EXERCISE INSTRUCTIONS> Copy out exactly the stretch of the listing below that begins at the line containing "(** [1 << n] on a" and ends at the line containing "Definition generalized_index_parent (g", and copy nothing outside it.

DATA UNDER STUDY>
"""
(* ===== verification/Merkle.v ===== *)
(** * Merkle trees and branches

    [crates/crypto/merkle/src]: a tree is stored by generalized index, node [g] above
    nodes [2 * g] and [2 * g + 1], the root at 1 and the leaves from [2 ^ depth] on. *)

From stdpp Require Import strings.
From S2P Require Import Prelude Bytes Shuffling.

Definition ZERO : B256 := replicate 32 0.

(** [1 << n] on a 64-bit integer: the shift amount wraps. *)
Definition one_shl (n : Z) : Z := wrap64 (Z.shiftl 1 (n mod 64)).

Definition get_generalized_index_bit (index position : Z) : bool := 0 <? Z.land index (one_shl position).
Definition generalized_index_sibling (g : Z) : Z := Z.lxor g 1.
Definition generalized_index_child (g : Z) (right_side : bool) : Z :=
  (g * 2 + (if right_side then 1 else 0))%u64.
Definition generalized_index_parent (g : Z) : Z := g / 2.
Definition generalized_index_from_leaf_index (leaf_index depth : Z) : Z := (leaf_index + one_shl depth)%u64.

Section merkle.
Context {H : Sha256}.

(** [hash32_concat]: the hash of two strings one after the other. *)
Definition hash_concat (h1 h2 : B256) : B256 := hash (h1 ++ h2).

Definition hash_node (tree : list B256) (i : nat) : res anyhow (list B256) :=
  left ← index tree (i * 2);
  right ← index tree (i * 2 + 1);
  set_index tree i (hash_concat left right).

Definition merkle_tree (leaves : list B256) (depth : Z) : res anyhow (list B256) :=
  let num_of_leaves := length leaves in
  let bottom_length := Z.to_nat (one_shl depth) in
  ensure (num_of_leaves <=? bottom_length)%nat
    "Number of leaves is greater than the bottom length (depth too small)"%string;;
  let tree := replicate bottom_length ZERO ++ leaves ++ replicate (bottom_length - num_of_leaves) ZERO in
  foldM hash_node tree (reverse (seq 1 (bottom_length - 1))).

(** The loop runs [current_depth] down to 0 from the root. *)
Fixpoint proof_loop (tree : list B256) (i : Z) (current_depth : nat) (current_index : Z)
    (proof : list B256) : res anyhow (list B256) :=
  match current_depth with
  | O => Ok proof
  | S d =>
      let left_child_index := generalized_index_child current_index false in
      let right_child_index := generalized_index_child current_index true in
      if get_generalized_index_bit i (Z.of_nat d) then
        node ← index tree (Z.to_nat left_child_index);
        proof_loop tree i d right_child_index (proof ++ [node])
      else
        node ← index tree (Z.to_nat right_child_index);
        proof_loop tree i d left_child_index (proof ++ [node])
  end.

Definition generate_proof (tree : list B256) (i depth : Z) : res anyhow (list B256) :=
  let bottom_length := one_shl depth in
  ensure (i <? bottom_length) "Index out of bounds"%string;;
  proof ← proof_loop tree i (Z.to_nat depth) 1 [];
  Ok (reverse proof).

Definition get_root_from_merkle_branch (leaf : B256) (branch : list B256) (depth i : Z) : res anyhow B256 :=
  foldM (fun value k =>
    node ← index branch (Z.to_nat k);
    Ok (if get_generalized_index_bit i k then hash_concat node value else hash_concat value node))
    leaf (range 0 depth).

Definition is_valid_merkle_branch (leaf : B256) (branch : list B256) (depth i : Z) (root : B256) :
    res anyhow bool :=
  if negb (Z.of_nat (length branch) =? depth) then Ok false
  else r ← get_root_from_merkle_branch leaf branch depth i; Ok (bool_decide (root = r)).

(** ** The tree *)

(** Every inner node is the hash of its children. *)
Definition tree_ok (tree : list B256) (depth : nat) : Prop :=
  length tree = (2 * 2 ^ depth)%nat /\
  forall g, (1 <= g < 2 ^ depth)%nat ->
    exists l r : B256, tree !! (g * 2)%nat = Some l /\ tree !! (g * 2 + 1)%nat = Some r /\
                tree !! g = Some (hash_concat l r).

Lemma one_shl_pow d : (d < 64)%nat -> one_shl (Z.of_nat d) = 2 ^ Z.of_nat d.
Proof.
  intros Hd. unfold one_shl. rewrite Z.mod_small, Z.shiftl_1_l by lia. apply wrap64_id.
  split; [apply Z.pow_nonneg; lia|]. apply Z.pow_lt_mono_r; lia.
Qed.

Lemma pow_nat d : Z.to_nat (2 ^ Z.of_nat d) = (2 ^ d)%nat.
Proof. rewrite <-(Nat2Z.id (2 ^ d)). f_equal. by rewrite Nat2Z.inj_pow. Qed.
"""
"""
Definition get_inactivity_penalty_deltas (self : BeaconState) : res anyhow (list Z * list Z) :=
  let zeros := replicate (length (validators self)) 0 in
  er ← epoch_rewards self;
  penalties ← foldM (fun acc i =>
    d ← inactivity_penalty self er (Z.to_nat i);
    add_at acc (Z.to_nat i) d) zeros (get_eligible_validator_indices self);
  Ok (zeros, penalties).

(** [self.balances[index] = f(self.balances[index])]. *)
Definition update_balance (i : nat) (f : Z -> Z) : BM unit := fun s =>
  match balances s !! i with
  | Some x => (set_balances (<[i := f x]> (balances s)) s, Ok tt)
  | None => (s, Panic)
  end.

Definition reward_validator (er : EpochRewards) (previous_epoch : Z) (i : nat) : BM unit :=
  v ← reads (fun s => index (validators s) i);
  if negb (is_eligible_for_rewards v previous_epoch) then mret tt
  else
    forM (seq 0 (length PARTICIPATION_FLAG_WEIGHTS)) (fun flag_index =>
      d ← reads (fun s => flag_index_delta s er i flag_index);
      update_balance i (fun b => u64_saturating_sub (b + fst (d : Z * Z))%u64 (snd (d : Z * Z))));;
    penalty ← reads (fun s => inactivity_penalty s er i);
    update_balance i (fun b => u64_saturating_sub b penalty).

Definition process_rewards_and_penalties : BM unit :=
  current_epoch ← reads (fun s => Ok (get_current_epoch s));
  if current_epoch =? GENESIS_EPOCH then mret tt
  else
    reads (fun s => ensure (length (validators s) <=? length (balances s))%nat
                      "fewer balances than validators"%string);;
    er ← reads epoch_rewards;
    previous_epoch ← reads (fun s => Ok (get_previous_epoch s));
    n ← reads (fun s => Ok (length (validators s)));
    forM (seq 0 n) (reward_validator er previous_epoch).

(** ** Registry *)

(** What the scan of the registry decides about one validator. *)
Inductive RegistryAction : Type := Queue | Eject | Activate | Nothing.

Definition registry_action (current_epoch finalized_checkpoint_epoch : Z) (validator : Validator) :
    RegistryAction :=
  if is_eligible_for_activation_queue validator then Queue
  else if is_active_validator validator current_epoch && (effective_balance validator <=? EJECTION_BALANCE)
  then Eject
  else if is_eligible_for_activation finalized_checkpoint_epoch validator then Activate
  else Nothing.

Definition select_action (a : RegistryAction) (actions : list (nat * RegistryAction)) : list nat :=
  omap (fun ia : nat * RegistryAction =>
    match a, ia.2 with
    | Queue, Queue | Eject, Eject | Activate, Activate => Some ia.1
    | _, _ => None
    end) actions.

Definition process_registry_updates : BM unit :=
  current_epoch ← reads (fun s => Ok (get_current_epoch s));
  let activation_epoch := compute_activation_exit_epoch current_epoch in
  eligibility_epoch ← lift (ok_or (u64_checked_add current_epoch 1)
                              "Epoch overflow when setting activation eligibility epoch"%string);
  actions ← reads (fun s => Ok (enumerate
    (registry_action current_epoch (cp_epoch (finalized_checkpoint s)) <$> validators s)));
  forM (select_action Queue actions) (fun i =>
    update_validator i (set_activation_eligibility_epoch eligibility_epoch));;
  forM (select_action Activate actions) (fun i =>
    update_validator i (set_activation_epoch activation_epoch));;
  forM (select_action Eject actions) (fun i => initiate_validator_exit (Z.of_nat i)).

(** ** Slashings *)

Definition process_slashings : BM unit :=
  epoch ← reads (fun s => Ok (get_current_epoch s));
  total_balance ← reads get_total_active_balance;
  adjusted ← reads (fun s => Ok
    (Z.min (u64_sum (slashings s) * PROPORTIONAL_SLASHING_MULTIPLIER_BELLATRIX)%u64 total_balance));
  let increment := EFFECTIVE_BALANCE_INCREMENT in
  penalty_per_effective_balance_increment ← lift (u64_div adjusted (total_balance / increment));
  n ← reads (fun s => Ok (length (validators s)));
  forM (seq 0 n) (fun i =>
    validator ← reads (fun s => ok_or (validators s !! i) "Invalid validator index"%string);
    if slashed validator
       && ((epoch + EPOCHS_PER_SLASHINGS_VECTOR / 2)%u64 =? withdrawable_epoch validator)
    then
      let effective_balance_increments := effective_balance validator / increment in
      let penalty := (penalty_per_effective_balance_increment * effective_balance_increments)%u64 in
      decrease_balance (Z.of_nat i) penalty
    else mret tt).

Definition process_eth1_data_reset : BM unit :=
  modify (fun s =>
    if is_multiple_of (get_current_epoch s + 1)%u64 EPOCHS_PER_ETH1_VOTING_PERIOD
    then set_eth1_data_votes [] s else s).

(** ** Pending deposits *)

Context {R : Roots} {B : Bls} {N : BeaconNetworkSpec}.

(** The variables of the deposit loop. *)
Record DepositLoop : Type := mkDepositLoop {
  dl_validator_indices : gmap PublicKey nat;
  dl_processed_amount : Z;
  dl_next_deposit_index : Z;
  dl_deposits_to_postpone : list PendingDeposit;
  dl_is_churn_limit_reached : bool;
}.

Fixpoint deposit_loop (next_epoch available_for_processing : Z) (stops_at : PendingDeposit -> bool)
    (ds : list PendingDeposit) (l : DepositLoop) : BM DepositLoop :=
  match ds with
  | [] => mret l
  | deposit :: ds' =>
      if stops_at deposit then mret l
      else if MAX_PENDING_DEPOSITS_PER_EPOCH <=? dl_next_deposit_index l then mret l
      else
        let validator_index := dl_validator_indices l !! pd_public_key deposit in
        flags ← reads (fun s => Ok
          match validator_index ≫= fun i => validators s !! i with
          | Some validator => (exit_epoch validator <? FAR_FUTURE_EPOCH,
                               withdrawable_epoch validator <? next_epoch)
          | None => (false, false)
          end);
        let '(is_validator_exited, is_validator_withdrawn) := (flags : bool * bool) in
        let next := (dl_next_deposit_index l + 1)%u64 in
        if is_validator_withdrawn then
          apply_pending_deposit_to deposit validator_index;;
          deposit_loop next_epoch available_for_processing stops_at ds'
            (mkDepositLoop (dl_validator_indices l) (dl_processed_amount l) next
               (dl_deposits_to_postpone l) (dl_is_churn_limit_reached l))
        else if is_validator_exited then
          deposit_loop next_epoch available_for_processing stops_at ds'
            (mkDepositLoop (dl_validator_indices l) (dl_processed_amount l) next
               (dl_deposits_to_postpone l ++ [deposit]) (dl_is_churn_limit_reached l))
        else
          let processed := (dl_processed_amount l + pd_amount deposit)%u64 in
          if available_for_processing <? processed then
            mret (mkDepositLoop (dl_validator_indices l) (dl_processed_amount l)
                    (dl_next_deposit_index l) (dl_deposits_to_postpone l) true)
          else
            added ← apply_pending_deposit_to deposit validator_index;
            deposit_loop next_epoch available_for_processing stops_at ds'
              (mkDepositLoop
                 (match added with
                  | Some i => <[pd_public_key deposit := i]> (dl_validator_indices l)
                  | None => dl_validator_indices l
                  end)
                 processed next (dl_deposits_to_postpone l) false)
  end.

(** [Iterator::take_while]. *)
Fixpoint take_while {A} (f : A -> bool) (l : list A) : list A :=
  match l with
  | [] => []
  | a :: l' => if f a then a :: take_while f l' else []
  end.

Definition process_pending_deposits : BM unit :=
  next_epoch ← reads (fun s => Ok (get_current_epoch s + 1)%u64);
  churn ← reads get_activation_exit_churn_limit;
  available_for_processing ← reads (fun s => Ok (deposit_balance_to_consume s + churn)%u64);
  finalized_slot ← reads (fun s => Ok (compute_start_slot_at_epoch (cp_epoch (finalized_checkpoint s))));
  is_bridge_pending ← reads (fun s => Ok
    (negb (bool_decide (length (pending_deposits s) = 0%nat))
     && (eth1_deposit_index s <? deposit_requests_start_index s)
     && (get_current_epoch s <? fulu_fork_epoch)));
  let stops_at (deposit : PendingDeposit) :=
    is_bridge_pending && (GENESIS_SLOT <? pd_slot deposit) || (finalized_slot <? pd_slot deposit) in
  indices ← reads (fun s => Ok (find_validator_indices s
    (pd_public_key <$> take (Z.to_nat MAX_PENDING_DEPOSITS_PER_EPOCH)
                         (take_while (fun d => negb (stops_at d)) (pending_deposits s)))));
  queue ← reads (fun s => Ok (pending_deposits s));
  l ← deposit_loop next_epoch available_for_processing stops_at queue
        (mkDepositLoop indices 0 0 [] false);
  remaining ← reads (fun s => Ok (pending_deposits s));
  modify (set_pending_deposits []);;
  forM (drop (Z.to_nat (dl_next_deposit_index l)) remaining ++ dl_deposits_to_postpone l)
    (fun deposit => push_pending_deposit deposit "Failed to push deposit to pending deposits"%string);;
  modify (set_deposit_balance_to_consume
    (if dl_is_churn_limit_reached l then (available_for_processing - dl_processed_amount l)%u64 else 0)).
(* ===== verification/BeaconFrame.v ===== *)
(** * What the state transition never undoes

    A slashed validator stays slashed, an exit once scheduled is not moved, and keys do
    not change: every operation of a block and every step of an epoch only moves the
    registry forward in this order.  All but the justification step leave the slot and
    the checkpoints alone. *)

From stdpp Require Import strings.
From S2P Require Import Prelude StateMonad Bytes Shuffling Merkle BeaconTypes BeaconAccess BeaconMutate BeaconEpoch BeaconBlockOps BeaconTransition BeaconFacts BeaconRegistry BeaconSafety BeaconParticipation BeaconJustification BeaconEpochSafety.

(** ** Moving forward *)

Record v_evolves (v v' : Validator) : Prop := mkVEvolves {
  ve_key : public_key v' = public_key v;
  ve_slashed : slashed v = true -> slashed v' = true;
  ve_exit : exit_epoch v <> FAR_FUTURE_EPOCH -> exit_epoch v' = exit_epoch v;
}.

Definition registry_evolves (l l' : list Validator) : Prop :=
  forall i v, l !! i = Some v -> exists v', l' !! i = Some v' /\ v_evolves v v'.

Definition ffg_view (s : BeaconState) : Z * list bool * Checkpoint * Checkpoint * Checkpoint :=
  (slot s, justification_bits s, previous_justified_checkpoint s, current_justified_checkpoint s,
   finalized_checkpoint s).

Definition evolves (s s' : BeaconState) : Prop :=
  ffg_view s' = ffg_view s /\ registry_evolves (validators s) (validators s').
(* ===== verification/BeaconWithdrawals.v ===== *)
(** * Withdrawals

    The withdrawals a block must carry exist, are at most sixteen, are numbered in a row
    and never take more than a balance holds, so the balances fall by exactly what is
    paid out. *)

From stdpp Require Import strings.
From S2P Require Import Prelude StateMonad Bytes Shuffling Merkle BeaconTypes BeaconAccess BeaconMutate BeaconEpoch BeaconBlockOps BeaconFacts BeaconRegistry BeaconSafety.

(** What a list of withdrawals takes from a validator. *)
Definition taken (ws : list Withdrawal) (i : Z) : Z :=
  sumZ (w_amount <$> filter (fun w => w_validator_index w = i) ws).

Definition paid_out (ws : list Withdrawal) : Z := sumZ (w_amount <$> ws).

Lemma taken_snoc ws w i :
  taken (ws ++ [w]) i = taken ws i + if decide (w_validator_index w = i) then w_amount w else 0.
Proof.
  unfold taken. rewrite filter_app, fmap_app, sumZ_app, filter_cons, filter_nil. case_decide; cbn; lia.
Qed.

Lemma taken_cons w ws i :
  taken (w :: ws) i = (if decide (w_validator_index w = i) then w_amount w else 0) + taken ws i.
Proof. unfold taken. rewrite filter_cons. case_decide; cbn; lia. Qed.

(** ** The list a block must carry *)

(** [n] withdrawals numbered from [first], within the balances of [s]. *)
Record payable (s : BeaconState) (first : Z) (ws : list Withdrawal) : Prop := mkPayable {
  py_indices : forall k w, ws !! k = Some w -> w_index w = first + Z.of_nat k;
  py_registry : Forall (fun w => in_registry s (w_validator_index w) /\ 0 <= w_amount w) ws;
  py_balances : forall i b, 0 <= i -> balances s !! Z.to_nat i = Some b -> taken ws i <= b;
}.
"""
"""
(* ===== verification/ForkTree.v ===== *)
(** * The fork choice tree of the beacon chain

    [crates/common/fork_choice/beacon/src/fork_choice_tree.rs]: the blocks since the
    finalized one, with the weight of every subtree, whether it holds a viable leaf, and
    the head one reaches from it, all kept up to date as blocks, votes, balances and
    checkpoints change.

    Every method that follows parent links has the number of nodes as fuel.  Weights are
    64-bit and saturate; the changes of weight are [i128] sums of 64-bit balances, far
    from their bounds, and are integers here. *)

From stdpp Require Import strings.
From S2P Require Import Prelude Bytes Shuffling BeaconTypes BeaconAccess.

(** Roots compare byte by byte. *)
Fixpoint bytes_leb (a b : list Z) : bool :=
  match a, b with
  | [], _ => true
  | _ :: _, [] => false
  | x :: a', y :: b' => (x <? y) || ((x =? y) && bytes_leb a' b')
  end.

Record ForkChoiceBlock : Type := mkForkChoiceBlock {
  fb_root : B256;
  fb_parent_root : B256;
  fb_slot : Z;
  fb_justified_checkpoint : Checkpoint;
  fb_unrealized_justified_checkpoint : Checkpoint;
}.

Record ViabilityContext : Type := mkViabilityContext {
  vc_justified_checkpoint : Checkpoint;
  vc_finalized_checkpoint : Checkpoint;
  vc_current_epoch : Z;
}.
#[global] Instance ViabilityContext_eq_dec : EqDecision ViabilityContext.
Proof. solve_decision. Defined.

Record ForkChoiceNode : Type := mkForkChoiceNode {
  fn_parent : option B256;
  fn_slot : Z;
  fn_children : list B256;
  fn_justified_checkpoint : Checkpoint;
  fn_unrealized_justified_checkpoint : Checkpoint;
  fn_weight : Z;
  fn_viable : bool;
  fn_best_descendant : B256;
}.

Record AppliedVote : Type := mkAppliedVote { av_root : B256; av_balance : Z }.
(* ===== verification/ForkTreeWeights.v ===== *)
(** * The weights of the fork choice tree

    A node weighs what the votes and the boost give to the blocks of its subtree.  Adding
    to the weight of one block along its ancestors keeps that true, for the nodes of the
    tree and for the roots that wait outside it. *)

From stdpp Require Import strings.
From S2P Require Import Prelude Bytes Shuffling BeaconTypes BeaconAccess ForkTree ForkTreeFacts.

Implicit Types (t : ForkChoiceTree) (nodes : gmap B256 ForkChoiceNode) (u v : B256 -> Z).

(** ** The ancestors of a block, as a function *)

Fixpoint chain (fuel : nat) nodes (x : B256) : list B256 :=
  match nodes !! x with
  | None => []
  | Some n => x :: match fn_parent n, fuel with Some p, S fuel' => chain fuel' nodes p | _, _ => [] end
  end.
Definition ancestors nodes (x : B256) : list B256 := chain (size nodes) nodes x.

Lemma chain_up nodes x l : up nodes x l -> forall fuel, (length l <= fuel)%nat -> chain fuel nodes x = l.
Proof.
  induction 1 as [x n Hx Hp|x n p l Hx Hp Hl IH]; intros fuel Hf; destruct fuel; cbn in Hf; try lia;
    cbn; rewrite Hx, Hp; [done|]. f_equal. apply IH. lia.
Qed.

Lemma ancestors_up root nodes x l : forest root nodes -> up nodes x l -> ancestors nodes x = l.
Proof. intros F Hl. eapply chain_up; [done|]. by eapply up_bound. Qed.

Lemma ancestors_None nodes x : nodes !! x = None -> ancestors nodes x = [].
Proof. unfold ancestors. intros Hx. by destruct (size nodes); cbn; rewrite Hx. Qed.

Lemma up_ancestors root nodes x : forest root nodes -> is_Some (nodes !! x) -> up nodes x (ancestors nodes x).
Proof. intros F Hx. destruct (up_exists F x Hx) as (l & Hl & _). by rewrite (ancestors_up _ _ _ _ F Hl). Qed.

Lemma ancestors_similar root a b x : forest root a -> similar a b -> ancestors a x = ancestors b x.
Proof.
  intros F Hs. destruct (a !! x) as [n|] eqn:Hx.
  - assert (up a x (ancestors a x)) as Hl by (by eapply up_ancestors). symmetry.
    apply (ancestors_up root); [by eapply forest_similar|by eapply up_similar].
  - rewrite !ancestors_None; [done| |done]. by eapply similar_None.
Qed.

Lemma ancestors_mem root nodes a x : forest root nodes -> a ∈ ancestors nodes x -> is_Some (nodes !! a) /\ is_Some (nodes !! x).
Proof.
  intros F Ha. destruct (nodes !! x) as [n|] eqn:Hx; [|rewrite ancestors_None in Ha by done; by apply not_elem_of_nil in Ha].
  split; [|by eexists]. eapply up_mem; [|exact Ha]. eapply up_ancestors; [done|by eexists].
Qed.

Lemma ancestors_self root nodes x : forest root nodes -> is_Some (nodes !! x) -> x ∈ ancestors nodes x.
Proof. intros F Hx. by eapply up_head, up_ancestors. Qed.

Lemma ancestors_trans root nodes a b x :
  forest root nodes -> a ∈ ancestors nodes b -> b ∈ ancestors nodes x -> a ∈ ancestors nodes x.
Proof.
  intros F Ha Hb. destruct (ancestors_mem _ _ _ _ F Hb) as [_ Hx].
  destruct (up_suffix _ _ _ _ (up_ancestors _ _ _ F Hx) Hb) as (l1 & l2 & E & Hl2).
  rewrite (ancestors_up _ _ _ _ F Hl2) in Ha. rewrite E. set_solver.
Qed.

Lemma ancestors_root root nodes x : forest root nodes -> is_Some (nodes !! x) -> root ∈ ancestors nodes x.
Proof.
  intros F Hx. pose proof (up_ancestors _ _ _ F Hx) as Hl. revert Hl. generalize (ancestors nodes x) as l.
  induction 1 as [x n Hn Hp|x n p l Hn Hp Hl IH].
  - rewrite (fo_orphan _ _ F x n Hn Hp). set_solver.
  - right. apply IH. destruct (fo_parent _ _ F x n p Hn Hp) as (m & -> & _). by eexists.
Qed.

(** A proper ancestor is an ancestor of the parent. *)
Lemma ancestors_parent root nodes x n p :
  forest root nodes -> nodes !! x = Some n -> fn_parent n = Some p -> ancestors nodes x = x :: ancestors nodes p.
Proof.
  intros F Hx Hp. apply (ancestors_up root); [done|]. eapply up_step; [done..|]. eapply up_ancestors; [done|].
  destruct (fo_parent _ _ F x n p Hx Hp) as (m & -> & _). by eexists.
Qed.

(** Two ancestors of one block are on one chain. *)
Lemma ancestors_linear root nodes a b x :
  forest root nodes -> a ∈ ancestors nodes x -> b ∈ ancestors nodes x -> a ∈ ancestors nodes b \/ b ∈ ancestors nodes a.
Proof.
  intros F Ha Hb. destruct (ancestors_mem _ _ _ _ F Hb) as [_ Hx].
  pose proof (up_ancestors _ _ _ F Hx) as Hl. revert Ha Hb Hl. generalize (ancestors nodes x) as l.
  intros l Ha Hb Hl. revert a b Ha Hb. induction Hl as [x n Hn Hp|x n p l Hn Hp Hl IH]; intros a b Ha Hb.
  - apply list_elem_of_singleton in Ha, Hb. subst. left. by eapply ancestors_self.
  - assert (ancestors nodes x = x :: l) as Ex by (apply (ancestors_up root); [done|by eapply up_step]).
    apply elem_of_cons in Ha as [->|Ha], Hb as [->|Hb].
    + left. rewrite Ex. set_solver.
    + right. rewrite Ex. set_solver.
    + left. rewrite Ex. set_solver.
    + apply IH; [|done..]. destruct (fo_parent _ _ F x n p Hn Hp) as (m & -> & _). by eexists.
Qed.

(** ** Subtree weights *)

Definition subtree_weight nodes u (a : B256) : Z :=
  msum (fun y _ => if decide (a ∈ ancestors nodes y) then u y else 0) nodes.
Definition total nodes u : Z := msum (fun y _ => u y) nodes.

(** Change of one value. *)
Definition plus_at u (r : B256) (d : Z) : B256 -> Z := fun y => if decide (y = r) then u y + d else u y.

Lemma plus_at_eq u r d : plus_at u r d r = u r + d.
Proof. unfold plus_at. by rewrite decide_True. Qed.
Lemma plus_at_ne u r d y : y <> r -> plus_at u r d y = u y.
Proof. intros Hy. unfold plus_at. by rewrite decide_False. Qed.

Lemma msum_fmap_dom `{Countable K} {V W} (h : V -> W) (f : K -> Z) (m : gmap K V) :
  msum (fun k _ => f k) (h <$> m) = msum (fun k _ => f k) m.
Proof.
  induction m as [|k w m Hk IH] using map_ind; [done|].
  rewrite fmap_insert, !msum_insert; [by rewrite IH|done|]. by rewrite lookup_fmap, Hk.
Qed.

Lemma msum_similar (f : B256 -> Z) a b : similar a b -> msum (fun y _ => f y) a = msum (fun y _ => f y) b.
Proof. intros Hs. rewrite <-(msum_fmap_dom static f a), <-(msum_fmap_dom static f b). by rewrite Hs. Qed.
"""
REPLY>
(** [1 << n] on a 64-bit integer: the shift amount wraps. *)
Definition one_shl (n : Z) : Z := wrap64 (Z.shiftl 1 (n mod 64)).

Definition get_generalized_index_bit (index position : Z) : bool := 0 <? Z.land index (one_shl position).
Definition generalized_index_sibling (g : Z) : Z := Z.lxor g 1.
Definition generalized_index_child (g : Z) (right_side : bool) : Z :=
  (g * 2 + (if right_side then 1 else 0))%u64.
Definition generalized_index_parent (g : Z) : Z := g / 2.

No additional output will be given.